=== Available records ===

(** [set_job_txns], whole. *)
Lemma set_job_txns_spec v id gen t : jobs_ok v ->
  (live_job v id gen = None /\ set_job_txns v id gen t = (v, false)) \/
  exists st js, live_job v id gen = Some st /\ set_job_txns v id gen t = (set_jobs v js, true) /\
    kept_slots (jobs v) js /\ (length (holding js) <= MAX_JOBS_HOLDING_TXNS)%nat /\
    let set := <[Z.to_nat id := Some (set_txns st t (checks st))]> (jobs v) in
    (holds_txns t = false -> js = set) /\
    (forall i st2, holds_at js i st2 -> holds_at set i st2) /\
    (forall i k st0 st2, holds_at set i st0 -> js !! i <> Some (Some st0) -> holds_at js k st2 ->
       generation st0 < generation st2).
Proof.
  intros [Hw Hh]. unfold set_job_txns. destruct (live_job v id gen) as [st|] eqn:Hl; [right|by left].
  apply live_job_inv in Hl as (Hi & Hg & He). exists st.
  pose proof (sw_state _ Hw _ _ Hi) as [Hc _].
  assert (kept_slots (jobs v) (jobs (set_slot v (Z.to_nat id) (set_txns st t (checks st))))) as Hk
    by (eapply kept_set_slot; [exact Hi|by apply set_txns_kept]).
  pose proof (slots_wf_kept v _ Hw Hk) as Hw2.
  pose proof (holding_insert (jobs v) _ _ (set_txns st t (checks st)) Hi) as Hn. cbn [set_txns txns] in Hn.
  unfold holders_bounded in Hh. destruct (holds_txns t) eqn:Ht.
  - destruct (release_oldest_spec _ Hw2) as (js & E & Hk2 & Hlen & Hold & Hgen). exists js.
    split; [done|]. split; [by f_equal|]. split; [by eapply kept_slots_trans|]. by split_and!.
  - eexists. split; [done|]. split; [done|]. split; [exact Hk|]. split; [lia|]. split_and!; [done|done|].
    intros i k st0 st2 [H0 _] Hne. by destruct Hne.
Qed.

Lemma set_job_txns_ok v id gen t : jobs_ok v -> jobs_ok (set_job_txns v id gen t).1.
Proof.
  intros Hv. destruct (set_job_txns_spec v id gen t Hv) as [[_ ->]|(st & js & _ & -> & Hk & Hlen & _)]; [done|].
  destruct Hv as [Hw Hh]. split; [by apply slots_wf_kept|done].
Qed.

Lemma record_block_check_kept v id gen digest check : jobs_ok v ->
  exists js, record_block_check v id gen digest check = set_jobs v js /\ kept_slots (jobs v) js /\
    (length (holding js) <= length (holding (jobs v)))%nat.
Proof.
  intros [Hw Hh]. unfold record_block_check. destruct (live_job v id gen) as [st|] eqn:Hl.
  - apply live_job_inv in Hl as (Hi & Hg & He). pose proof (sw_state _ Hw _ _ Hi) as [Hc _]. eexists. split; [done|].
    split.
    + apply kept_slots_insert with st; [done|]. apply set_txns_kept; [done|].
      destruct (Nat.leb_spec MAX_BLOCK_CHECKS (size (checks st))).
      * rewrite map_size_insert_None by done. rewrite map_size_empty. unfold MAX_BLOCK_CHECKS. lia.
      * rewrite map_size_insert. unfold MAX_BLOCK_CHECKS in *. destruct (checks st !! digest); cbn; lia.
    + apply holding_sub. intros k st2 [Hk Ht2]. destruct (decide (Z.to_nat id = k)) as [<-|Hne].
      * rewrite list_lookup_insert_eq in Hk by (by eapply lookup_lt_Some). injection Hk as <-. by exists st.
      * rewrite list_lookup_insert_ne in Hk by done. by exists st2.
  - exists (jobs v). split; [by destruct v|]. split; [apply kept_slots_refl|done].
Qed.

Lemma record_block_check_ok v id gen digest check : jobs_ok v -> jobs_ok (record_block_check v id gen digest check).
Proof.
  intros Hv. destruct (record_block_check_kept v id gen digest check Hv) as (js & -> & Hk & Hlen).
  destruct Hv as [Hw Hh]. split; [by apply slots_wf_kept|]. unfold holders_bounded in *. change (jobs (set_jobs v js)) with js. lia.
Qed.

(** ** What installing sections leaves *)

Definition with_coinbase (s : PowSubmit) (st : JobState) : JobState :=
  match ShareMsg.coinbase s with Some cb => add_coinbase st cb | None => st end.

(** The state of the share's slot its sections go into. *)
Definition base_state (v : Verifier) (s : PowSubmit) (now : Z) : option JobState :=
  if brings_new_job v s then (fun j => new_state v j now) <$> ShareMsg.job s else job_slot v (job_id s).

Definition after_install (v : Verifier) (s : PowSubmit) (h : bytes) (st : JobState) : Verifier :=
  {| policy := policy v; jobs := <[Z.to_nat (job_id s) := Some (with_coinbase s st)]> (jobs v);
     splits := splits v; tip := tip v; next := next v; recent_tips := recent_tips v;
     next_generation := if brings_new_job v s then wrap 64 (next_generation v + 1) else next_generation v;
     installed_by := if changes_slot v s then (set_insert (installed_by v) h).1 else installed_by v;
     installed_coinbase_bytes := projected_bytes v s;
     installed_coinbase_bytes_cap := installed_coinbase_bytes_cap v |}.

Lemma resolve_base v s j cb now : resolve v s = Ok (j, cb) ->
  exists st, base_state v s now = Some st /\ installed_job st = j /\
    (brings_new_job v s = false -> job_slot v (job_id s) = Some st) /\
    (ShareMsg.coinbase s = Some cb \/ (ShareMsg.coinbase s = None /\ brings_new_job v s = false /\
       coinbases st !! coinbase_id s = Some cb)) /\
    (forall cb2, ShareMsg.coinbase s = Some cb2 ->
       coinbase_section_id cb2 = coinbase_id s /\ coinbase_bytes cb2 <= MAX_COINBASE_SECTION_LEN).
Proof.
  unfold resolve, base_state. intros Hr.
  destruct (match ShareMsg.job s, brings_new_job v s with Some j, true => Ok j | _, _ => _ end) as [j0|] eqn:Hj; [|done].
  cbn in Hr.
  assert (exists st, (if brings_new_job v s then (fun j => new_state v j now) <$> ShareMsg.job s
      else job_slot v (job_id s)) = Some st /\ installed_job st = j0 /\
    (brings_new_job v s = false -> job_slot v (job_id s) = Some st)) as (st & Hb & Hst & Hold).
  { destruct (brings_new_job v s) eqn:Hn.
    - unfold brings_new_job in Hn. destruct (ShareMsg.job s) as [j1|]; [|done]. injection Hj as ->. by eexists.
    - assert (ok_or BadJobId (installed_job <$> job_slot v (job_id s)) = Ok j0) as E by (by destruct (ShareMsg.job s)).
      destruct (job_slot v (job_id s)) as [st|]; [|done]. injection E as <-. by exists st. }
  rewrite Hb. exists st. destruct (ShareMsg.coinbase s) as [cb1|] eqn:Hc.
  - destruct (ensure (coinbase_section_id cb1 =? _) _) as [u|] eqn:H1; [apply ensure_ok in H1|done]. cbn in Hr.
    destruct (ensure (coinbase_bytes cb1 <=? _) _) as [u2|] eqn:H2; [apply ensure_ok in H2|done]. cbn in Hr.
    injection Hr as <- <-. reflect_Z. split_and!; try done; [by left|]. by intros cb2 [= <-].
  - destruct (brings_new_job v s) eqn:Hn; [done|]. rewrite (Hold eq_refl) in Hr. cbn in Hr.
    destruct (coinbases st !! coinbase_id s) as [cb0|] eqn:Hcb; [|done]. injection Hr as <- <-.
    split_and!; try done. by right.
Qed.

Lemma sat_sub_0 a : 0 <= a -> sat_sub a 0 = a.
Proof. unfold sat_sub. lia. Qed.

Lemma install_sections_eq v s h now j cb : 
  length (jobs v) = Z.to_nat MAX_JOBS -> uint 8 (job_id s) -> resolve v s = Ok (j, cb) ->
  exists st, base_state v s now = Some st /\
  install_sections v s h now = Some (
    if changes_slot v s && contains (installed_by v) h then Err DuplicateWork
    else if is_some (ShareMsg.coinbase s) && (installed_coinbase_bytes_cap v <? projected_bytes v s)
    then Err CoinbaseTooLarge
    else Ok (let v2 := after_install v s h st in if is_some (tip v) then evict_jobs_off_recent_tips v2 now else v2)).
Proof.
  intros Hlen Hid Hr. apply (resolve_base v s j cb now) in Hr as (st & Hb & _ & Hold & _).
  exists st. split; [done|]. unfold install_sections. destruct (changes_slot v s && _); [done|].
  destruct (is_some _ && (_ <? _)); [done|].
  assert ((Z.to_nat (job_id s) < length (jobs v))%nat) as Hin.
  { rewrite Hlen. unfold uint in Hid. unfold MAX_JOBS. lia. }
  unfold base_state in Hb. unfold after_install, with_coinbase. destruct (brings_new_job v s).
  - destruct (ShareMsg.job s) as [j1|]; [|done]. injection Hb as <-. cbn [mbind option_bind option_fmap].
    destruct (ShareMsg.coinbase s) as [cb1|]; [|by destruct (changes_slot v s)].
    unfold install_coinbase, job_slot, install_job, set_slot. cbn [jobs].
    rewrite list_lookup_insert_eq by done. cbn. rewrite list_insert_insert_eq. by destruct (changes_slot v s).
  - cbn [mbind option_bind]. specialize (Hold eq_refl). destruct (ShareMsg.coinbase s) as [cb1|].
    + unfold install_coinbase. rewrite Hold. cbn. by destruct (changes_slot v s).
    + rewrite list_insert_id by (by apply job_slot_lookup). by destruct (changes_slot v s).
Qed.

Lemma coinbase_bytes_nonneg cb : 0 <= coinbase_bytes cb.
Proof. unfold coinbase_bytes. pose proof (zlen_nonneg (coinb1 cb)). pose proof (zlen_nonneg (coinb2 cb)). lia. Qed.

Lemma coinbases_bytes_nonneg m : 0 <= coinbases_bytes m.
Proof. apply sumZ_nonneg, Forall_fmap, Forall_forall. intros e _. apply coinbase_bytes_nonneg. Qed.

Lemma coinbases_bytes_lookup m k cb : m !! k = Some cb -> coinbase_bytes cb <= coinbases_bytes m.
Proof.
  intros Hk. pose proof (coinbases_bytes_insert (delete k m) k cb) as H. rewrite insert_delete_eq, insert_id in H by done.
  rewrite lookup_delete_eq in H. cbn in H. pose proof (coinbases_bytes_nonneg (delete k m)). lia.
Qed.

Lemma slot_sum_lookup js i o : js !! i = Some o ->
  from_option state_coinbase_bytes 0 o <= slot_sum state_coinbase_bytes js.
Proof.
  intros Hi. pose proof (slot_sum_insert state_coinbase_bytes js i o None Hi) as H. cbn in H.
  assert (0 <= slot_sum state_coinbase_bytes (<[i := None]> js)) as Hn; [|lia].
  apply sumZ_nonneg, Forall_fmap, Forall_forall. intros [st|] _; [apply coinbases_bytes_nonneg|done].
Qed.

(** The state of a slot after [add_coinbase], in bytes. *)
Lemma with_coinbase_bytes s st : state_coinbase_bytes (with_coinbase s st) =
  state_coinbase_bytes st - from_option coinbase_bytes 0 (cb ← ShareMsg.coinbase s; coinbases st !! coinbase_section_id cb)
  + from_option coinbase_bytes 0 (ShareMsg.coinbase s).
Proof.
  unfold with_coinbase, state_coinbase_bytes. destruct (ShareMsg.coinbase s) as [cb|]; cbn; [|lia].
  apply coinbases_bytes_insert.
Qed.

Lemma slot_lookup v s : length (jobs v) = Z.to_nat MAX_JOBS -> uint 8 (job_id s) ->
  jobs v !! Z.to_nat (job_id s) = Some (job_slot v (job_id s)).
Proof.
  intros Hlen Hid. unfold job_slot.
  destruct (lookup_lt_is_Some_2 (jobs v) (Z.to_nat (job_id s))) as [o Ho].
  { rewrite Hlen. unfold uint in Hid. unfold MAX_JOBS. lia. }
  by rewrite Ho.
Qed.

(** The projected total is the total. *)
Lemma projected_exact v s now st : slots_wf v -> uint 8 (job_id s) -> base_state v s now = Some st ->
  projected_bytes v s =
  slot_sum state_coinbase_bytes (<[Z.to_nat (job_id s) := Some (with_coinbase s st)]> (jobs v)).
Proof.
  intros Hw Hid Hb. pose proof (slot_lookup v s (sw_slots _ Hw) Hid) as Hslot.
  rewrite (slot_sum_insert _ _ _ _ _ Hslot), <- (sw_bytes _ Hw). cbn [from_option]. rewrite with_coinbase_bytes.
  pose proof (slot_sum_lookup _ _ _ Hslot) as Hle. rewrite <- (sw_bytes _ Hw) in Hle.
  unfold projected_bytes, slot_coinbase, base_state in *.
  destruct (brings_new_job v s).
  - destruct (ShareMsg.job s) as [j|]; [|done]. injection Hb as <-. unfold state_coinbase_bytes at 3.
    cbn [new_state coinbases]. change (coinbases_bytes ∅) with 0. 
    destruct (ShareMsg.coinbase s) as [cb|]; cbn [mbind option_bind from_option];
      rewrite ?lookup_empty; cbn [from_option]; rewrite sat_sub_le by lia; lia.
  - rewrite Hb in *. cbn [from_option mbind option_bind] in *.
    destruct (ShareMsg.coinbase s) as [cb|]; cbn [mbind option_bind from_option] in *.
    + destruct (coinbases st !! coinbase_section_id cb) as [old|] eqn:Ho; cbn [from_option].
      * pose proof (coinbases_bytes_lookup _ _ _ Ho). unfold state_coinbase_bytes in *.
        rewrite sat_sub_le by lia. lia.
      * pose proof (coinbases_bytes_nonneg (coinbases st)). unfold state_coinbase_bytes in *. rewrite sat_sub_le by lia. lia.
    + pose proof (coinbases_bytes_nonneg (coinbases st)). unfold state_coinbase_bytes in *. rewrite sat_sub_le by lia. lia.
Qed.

===

▶ **Instructions for the task**
Please give the number of lines above that include the string "delete", with nothing added.

▶ **Task answer**
2